**HACKATHON**
***
Data Description

train - обучающая выборка   
test - по которой строится лидерборд   
*.pckl - это полные файлы (запикленные датафреймы)
*.pckl - это pickle-файлы при открытии которых открываются в датафреймы   
train_sample.pckl.zip - первые 100000 строк трейна (запикленные датафреймы)    

*вас может удивить большое число данных, это сделано специально в реальном мире вам доступна куча данных, потому вам всегда надо решать какие из них важны а какие нет   
трейн и тест фактически продублированы CSV файлами в которых есть только часть столбцов (чтоб можно было считать кусочками)   
так же есть первые 100000 строк трейна запикленных отдельно   
использовать все данные не всегда обязательно, не исключено наличие мусора который вам не понадобится.*   

train_4_col_2.csv - кусок TRAIN, который содержит id, category, subcategory (строки все)   
train_4_col_3.csv - кусок TRAIN, который содержит id, fields (строки все)   

test_3_col_2.csv - кусок TEST, который содержит id, category, subcategory (строки все)   
test_3_col_3.csv - кусок TEST, который содержит id, fields (строки все)   

train_sample.pckl - кусок TRAIN, который содержит все поля, но только первые 100000 строк   
train_4_col.csv - кусок TRAIN, который содержит id, name, description, price (строки все)   
test_4_col.csv - кусок TEST, который содержит id, name, description (строки все)   

In [1]:
import pandas as pd
import numpy as np

import pickle
import nltk
import re
import csv
import reverse_geocoder as rg
import pymorphy2

from pymorphy2.tagset import OpencorporaTag
from sklearn.feature_extraction.text import CountVectorizer, TfidfTransformer, TfidfVectorizer
from sklearn.metrics import mean_absolute_error, mean_squared_log_error 

from sklearn.pipeline import Pipeline

from sklearn.model_selection import RandomizedSearchCV
from sklearn.model_selection import StratifiedKFold
from sklearn.ensemble import RandomForestRegressor
from sklearn.model_selection import train_test_split

import warnings
warnings.filterwarnings('ignore')


  from numpy.core.umath_tests import inner1d


In [2]:
ma = pymorphy2.MorphAnalyzer()
parse_results = {}
latin = OpencorporaTag('LATN')

def get_parse_result(word):
    word = word.lower()
    if not (word in parse_results):
        pv = ma.parse(word)
        for p in pv:
            if p.tag.POS in ['ADJF', 'NOUN', 'VERB'] or p.tag == latin:
                parse_results[word] = p.normal_form
                break

    if not (word in parse_results):
        parse_results[word] = None

    return parse_results[word]


# getting words
def getMeaningfullWords(text):
    meaning_words = []
    clean_text = re.sub('—.*', '', text)
    all_words = re.findall('[А-ЯЁа-яёA-Za-z]{3,}', clean_text)

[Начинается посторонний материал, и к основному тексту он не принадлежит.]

(** A statement that goes through leaves tables that satisfy the schema. *)
Lemma exec_wf s T T' n : wf T → exec s T = Done T' n → wf T'.
Proof.
  intros Hwf He. destruct s as [r|name|id name|id name|id name|e id|id|new old|name].
  - cbn [exec] in He. case_decide as Hid; [done|].
    case_decide as Hok; [|done]. injection He as <- _.
    destruct Hwf as [Hi Ho Hti Htn Hl Hfi Hft].
    constructor; simpl; try done.
    + unfold image_ids. simpl. rewrite fmap_app. apply NoDup_app.
      split_and!; [done| |apply NoDup_singleton].
      by intros x Hx ->%list_elem_of_singleton.
    + apply Forall_app. split; [done|]. by apply Forall_singleton.
    + eapply Forall_impl; [exact Hfi|]. intros l Hl'. unfold image_ids.
      simpl. rewrite fmap_app. apply elem_of_app. by left.
  - destruct (exec_InsertOrIgnoreTag_wf T name Hwf) as (T1 & n1 & He1 & ? & _).
    congruence.
  - by eapply insert_image_tags_wf.
  - by eapply insert_image_tags_wf.
  - destruct (exec_DeleteImageTag_wf T id name Hwf) as (T1 & n1 & He1 & ? & _).
    congruence.
  - destruct (exec_UpdateExpiryTime_wf T e id Hwf) as (T1 & n1 & He1 & ? & _).
    congruence.
  - cbn [exec] in He. injection He as <- _.
    destruct Hwf as [Hi Ho Hti Htn Hl Hfi Hft].
    constructor; simpl; try done.
    + by apply NoDup_fmap_filter.
    + apply Forall_forall. intros r [_ Hr]%list_elem_of_filter.
      rewrite Forall_forall in Ho. by apply Ho.
    + by apply NoDup_filter.
    + apply Forall_forall. intros l [Hkeep Hl']%list_elem_of_filter.
      rewrite Forall_forall in Hfi. apply Hfi in Hl' as Himg.
      apply list_elem_of_fmap in Himg as (r & Heq & Hr).
      unfold image_ids. simpl. rewrite Heq. apply list_elem_of_fmap_2.
      apply list_elem_of_filter. split; [|done]. intros Hid.
      apply Hkeep. rewrite Heq. apply list_elem_of_fmap_2.
      by apply list_elem_of_filter.
    + apply Forall_forall. intros l [_ Hl']%list_elem_of_filter.
      rewrite Forall_forall in Hft. by apply Hft.
  - cbn [exec] in He. case_decide as Hnd; [|done]. injection He as <- _.
    assert (TagRow.id <$> (rename_tag new old <$> tags T) = tag_ids T) as Hids.
    { rewrite <-list_fmap_compose. apply list_fmap_ext.
      intros i t _. apply rename_tag_id. }
    destruct Hwf as [Hi Ho Hti Htn Hl Hfi Hft].
    constructor; try done; unfold tag_ids; simpl; by rewrite Hids.
  - cbn [exec] in He. injection He as <- _.
    destruct Hwf as [Hi Ho Hti Htn Hl Hfi Hft].
    constructor; simpl; try done.
    + by apply NoDup_fmap_filter.
    + by apply NoDup_fmap_filter.
    + by apply NoDup_filter.
    + apply Forall_forall. intros l [_ Hl']%list_elem_of_filter.
      rewrite Forall_forall in Hfi. by apply Hfi.
    + apply Forall_forall. intros l [Hkeep Hl']%list_elem_of_filter.
      rewrite Forall_forall in Hft. apply Hft in Hl' as Htag.
      apply list_elem_of_fmap in Htag as (t & Heq & Ht).
      unfold tag_ids. simpl. rewrite Heq. apply list_elem_of_fmap_2.
      apply list_elem_of_filter. split; [|done]. intros Hname.
      apply Hkeep. rewrite Heq. apply list_elem_of_fmap_2.
      by apply list_elem_of_filter.
Qed.

Lemma exec_all_wf statements T T' :
  wf T → exec_all statements T = inr T' → wf T'.
Proof.
  revert T. induction statements as [|s rest IH]; intros T Hwf Hrun.
  - simpl in Hrun. by injection Hrun as <-.
  - cbn [exec_all] in Hrun. destruct (exec s T) as [T1 n|e] eqn:He; [|done].
    eapply IH; [|exact Hrun]. by eapply exec_wf.
Qed.

Lemma batch_wf statements db :
  wf (tables db) → wf (tables ((batch statements db).1)).
Proof.
  intros Hwf. unfold batch. destruct statements as [|s rest]; [done|].
  destruct (exec_all (s :: rest) (tables db)) as [e|T'] eqn:Hrun; [done|].
  cbn [fst tables]. by eapply exec_all_wf.
Qed.

Lemma run_wf s db : wf (tables db) → wf (tables ((run s db).1)).
Proof.
  intros Hwf. unfold run.
  destruct (exec s (tables db)) as [T' n|e] eqn:He; [|done].
  simpl. by eapply exec_wf.
Qed.

(** Every write method of the service keeps the schema. *)
Lemma saveImage_wf metadata db :
  wf (tables db) → wf (tables ((saveImage metadata db).1)).
Proof. apply batch_wf. Qed.

Lemma deleteImage_wf id db :
  wf (tables db) → wf (tables ((deleteImage id db).1)).
Proof.
  intros Hwf. unfold deleteImage. pose proof (run_wf (DeleteImage id) db Hwf).
  by destruct (run (DeleteImage id) db) as [db' [n|e]].
Qed.

Lemma updateImage_wf id updates db :
  wf (tables db) → wf (tables ((updateImage id updates db).1)).
Proof.
  intros Hwf. unfold updateImage. destruct (getImage id db); [|done].
  cbv zeta. case_decide; [|done].
  pose proof (batch_wf (updateImage_statements id t updates) db Hwf).
  by destruct (batch _ db) as [db' [u|e]].
Qed.

Lemma batchUpdateTags_wf imageIds addTags removeTags db :
  wf (tables db) →
  wf (tables ((batchUpdateTags imageIds addTags removeTags db).1)).
Proof.
  intros Hwf. unfold batchUpdateTags.
  pose proof (batch_wf (batchUpdateTags_statements imageIds addTags removeTags)
                db Hwf).
  by destruct (batch _ db) as [db' [u|e]].
Qed.

Lemma renameTag_wf oldName newName db :
  wf (tables db) → wf (tables ((renameTag oldName newName db).1)).
Proof.
  intros Hwf. unfold renameTag.
  pose proof (run_wf (UpdateTagName newName oldName) db Hwf).
  by destruct (run _ db) as [db' [n|e]].
Qed.

Lemma createTag_wf name db :
  wf (tables db) → wf (tables ((createTag name db).1)).
Proof.
  intros Hwf. unfold createTag.
  pose proof (run_wf (InsertOrIgnoreTag name) db Hwf).
  by destruct (run _ db) as [db' [n|e]].
Qed.

Lemma deleteTag_wf name db :
  wf (tables db) → wf (tables ((deleteTag name db).1)).
Proof.
  intros Hwf. unfold deleteTag.
  pose proof (run_wf (DeleteTag name) db Hwf).
  by destruct (run _ db) as [db' [n|e]].
Qed.
End Invariant.

(** ** saveImage and getImage together *)

Section SaveThenGet.
Implicit Types (T : Tables) (id name : string) (db : D1Database).

Lemma filter_eq_NoDup {A} `{EqDecision A} (a : A) (l : list A) :
  NoDup l → filter (λ y, y = a) l = if decide (a ∈ l) then [a] else [].
Proof.
  induction 1 as [|x l Hx Hnd IH]; [done|].
  destruct (decide (x = a)) as [->|Hne].
  - rewrite filter_cons_True, decide_True by (done || left).
    f_equal. apply filter_none, Forall_forall. by intros y Hy ->.
  - rewrite filter_cons_False, IH by done.
    destruct (decide (a ∈ l)) as [Hin|Hout].
    + by rewrite decide_True by (by right).
    + rewrite decide_False; [done|]. by intros [?|?]%elem_of_cons.
Qed.

Lemma filter_ext_in {A} (P Q : A → Prop) `{∀ x, Decision (P x)}
    `{∀ x, Decision (Q x)} (l : list A) :
  (∀ x, x ∈ l → P x ↔ Q x) → filter P l = filter Q l.
Proof.
  induction l as [|a l IH]; intros Hext; [done|].
  rewrite !filter_cons, IH by (intros x Hx; apply Hext; by right).
  destruct (decide (P a)) as [Hp|Hp]; destruct (decide (Q a)) as [Hq|Hq];
    try done; exfalso; apply (Hext a) in Hp || apply (Hext a) in Hq;
    done || left.
Qed.

(** On tables that satisfy the schema, the join of [getImage] lists the
    names of the tags that have a link row to the image, in the order of the
    [tags] table. *)
Lemma tag_names_of_filter T id :
  wf T →
  tag_names_of id T
  = TagRow.name
    <$> filter (λ t, ImageTagRow.mk id (TagRow.id t) ∈ image_tags T) (tags T).
Proof.
  intros Hwf. unfold tag_names_of.
  rewrite <-(bind_if_fmap_filter
               (λ t, ImageTagRow.mk id (TagRow.id t) ∈ image_tags T)).
  apply bind_ext_in. intros t _.
  rewrite bind_if_fmap_filter.
  rewrite (list_filter_iff _ (λ it, it = ImageTagRow.mk id (TagRow.id t))).
  2: { intros [i k]. simpl. split; [by intros [-> ->]|by intros [= -> ->]]. }
  rewrite filter_eq_NoDup by apply Hwf. by case_decide.
Qed.

Lemma tag_names_of_NoDup T id : wf T → NoDup (tag_names_of id T).
Proof.
  intros Hwf. rewrite tag_names_of_filter by done.
  apply NoDup_fmap_filter, Hwf.
Qed.

(** What a link insert that goes through does, plain or OR IGNORE. *)
Lemma insert_link_Done ignore T id name T2 n :
  wf T →
  insert_image_tags ignore (ImageTagRow.mk id <$> tag_ids_named name T) T 0
  = Done T2 n →
  wf T2 ∧ images T2 = images T ∧ tags T2 = tags T
  ∧ ∀ id' x, linked T2 id' x
             ↔ linked T id' x ∨ (id' = id ∧ x = name ∧ name ∈ tag_names T).
Proof.
  intros Hwf Hins.
  pose proof (insert_image_tags_wf _ _ _ _ _ _ Hwf Hins) as Hwf2.
  apply insert_image_tags_Done in Hins as (Him & Htg & _ & Hl).
  split_and!; [done..|].
  intros id' x. unfold linked. rewrite Htg. split.
  - intros (t & Ht & Hn & Hrow). apply Hl in Hrow as [Hrow|Hrow].
    { left. by exists t. }
    right. apply list_elem_of_fmap in Hrow as (k & Heq & Hk).
    injection Heq as -> Hidk. subst k. split; [done|].
    apply list_elem_of_fmap in Hk as (t' & Hidt & Ht').
    apply list_elem_of_filter in Ht' as [Hn' Ht'].
    assert (t = t') as <-.
    { eapply (NoDup_fmap_eq TagRow.id); [apply Hwf|done..]. }
    split; [congruence|]. subst name. by apply list_elem_of_fmap_2.
  - intros [(t & Ht & Hn & Hrow)|(-> & -> & Hname)].
    { exists t. split_and!; [done..|]. apply Hl. by left. }
    apply list_elem_of_fmap in Hname as (t & -> & Ht).
    exists t. split_and!; [done..|]. apply Hl. right.
    rewrite tag_ids_named_unique by done. by apply list_elem_of_singleton.
Qed.

Lemma exec_InsertImageTag_fresh T id name :
  wf T → id ∈ image_ids T → ¬ linked T id name →
  ∃ T2 n, exec (InsertImageTag id name) T = Done T2 n.
Proof.
  intros Hwf Hid Hfresh. cbn [exec].
  destruct (insert_image_tags_plain
              (ImageTagRow.mk id <$> tag_ids_named name T) T 0
              (link_rows_fk T id name Hid)) as [Hdone|Hab]; [done|].
  exfalso. destruct (decide (name ∈ tag_names T)) as [Hin|Hout].
  - apply list_elem_of_fmap in Hin as (t & -> & Ht).
    rewrite tag_ids_named_unique in Hab by done. simpl in Hab.
    case_decide as Hrow; [|by case_decide]. apply Hfresh. by exists t.
  - by rewrite tag_ids_named_absent in Hab.
Qed.

Lemma exec_InsertOrIgnoreTag_prefix T name T1 n :
  exec (InsertOrIgnoreTag name) T = Done T1 n → tags T `prefix_of` tags T1.
Proof.
  destruct (exec_InsertOrIgnoreTag T name)
    as (T1' & n' & He & _ & _ & _ & Hsame & Hnew).
  rewrite He. intros [= <- <-].
  destruct (decide (name ∈ tag_names T)) as [Hin|Hout].
  - by rewrite (Hsame Hin).
  - rewrite (Hnew Hout). by apply prefix_app_r.
Qed.

(** The tag statements of [saveImage] for an image that has none of the
    tags yet. *)
Lemma run_save_tags T id (names : list string) :
  wf T → id ∈ image_ids T → NoDup names →
  (∀ x, x ∈ names → ¬ linked T id x) →
  ∃ T', exec_all (save_tag_statements id names) T = inr T'
    ∧ wf T'
    ∧ images T' = images T
    ∧ tags T `prefix_of` tags T'
    ∧ ∀ id' x, linked T' id' x ↔ linked T id' x ∨ (id' = id ∧ x ∈ names).
Proof.
  revert T. induction names as [|name names IH]; intros T Hwf Hid Hnd Hfresh.
  - exists T. split_and!; try done. intros id' x. rewrite elem_of_nil. tauto.
  - apply NoDup_cons in Hnd as [Hname Hnd].
    destruct (exec_InsertOrIgnoreTag_wf T name Hwf)
      as (T1 & n1 & He1 & Hwf1 & Him1 & Hin1 & _ & Hl1).
    assert (id ∈ image_ids T1) as Hid1 by (unfold image_ids; by rewrite Him1).
    destruct (exec_InsertImageTag_fresh T1 id name Hwf1 Hid1)
      as (T2 & n2 & He2).
    { rewrite Hl1. apply Hfresh. left. }
    pose proof He2 as Hins. cbn [exec] in Hins.
    apply insert_link_Done in Hins as (Hwf2 & Him2 & Htg2 & Hl2); [|done].
    destruct (IH T2 Hwf2) as (T' & Hrun & Hwf' & Him' & Hpre & Hl'); [|done|..].
    { unfold image_ids. by rewrite Him2. }
    { intros x Hx. rewrite Hl2, Hl1. intros [Hold|(_ & -> & _)]; [|done].
      apply (Hfresh x); [by right|done]. }
    exists T'. rewrite save_tag_statements_cons.
    rewrite (exec_all_Done _ _ _ _ _ He1), (exec_all_Done _ _ _ _ _ He2).
    split_and!; [done..|congruence| |].
    + etrans; [by eapply exec_InsertOrIgnoreTag_prefix|]. by rewrite <-Htg2.
    + intros id' x. rewrite Hl', Hl2, Hl1, elem_of_cons. tauto.
Qed.
(** Run the first call of a chain on the entry under consideration. *)
Ltac prim_step_1 :=
  rewrite prim_steps_cons;
  match goal with
  | |- context [prim_step ?c ?k ?o] =>
      let e := eval cbv beta iota zeta delta [prim_step] in (prim_step c k o) in
      change (prim_step c k o) with e
  end;
  eval_eqb.

Ltac prim_steps_eval :=
  repeat prim_step_1; rewrite ?prim_steps_nil;
  cbn [fmap option_fmap option_map mbind option_bind].

(** Read an attribute of a prim given as a chain of edits. *)
Ltac attr_eval :=
  repeat first
    [ rewrite attrs_edit_attr; eval_eqb
    | progress cbn [attrs set_rel add_api set_kind set_typeName] ];
  cbn [mbind option_bind attr_value with_value with_type with_interpolation
       with_connection].

(** ** What [create_textured_plane_prim] leaves in the document *)

Lemma plane_shader (prim_path texture_name : string) (st : Stage) :
  let st' := usd_steps (plane_calls prim_path texture_name) st in
  type_of st' (prim_path +:+ "/Material/Shader") = Some "Shader" ∧
  attr_of st' (prim_path +:+ "/Material/Shader") "inputs:diffuse_texture"
    = Some (VAsset ("dynamic://" +:+ texture_name)).
Proof.
  cbv zeta. unfold type_of, attr_of. rewrite !usd_steps_lookup.
  unfold plane_calls. cbv zeta. rewrite !append_assoc.
  change ("/Material" +:+ "/Shader") with "/Material/Shader".
  split; prim_steps_eval; [done|]. by attr_eval.
Qed.

Lemma plane_mesh (texture_name : string) (st : Stage) :
  let st' := usd_steps (plane_calls target texture_name) st in
  type_of st' target_mesh = Some "Mesh" ∧
  attr_of st' target_mesh "points"
    = Some (VPoint3Array [(-430, -145, 0); (430, -145, 0);
                          (430, 145, 0); (-430, 145, 0)]) ∧
  attr_of st' target_mesh "faceVertexCounts" = Some (VIntArray [4]) ∧
  attr_of st' target_mesh "faceVertexIndices" = Some (VIntArray [0; 1; 2; 3]) ∧
  attr_of st' target_mesh "primvars:st"
    = Some (VTexCoord2Array [(0, 0); (1, 0); (1, 1); (0, 1)]).
Proof.
  cbv zeta. unfold type_of, attr_of. rewrite !usd_steps_lookup.
  unfold plane_calls, target, target_mesh. cbv zeta.
  repeat split; prim_steps_eval; by attr_eval.
Qed.

Section Runs.

Context (host : HostEnv).

(** ** Straight-line sequences of host calls *)

Lemma exec_calls_app (a b : list Call) (st : Stage) :
  exec_calls host (a ++ b) st =
    match exec_calls host a st with
    | (Some e, st', t) => (Some e, st', t)
    | (None, st', t) =>
        match exec_calls host b st' with
        | (r, st'', t') => (r, st'', t ++ t')
        end
    end.
Proof.
  revert st. induction a as [|c a IH]; intros st; cbn.
  - by destruct (exec_calls host b st) as [[r st'] t].
  - destruct (raises host st c); [done|]. rewrite IH.
    destruct (exec_calls host a (usd_step c st)) as [[[e|] st'] t]; [done|].
    by destruct (exec_calls host b st') as [[r st''] t'].
Qed.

    for word in all_words:
        parse_result = get_parse_result(word)
        if parse_result is not None:
            meaning_words.append(parse_result)

    return meaning_words

# adding stop-words:
nltk.download('stopwords')
stop_words = nltk.corpus.stopwords.words('russian')    
count_vect = TfidfVectorizer(
    tokenizer=getMeaningfullWords,
    stop_words=stop_words,
    smooth_idf=True,
    sublinear_tf=True,
    min_df=0.025,
    max_df=0.7,
    norm='l2')

def df_to_cv(df, test): 
    
    #  !!!!!! train dataset will use fit_transform, but test dataset should use just transform:
    if not test:
        matrix_tfidf = count_vect.fit_transform(df['name']).toarray()
    else:
        matrix_tfidf = count_vect.transform(df['name']).toarray()

    df = df.join(
        pd.DataFrame(matrix_tfidf, columns=count_vect.get_feature_names()),
        how='left')
    df = df.drop('name', axis=1)
    
    return df

[nltk_data] Downloading package stopwords to
[nltk_data]     /Users/mikhail/nltk_data...
[nltk_data]   Package stopwords is already up-to-date!


In [3]:
def preproc(data_frame, test):

    df = pd.DataFrame(data_frame)

    #   translate price to rubles:
    if not test:
        df['price'] = df['price'].map(lambda x: int(x / 100))
        df = df[df['price'] >= 0]
    
    #   drop ID's:
    df = df.drop('id', axis=1)

    #   True/False to 1/0 respectively:
    df['payment_available'] = df['payment_available'].map({False: 0, True: 1})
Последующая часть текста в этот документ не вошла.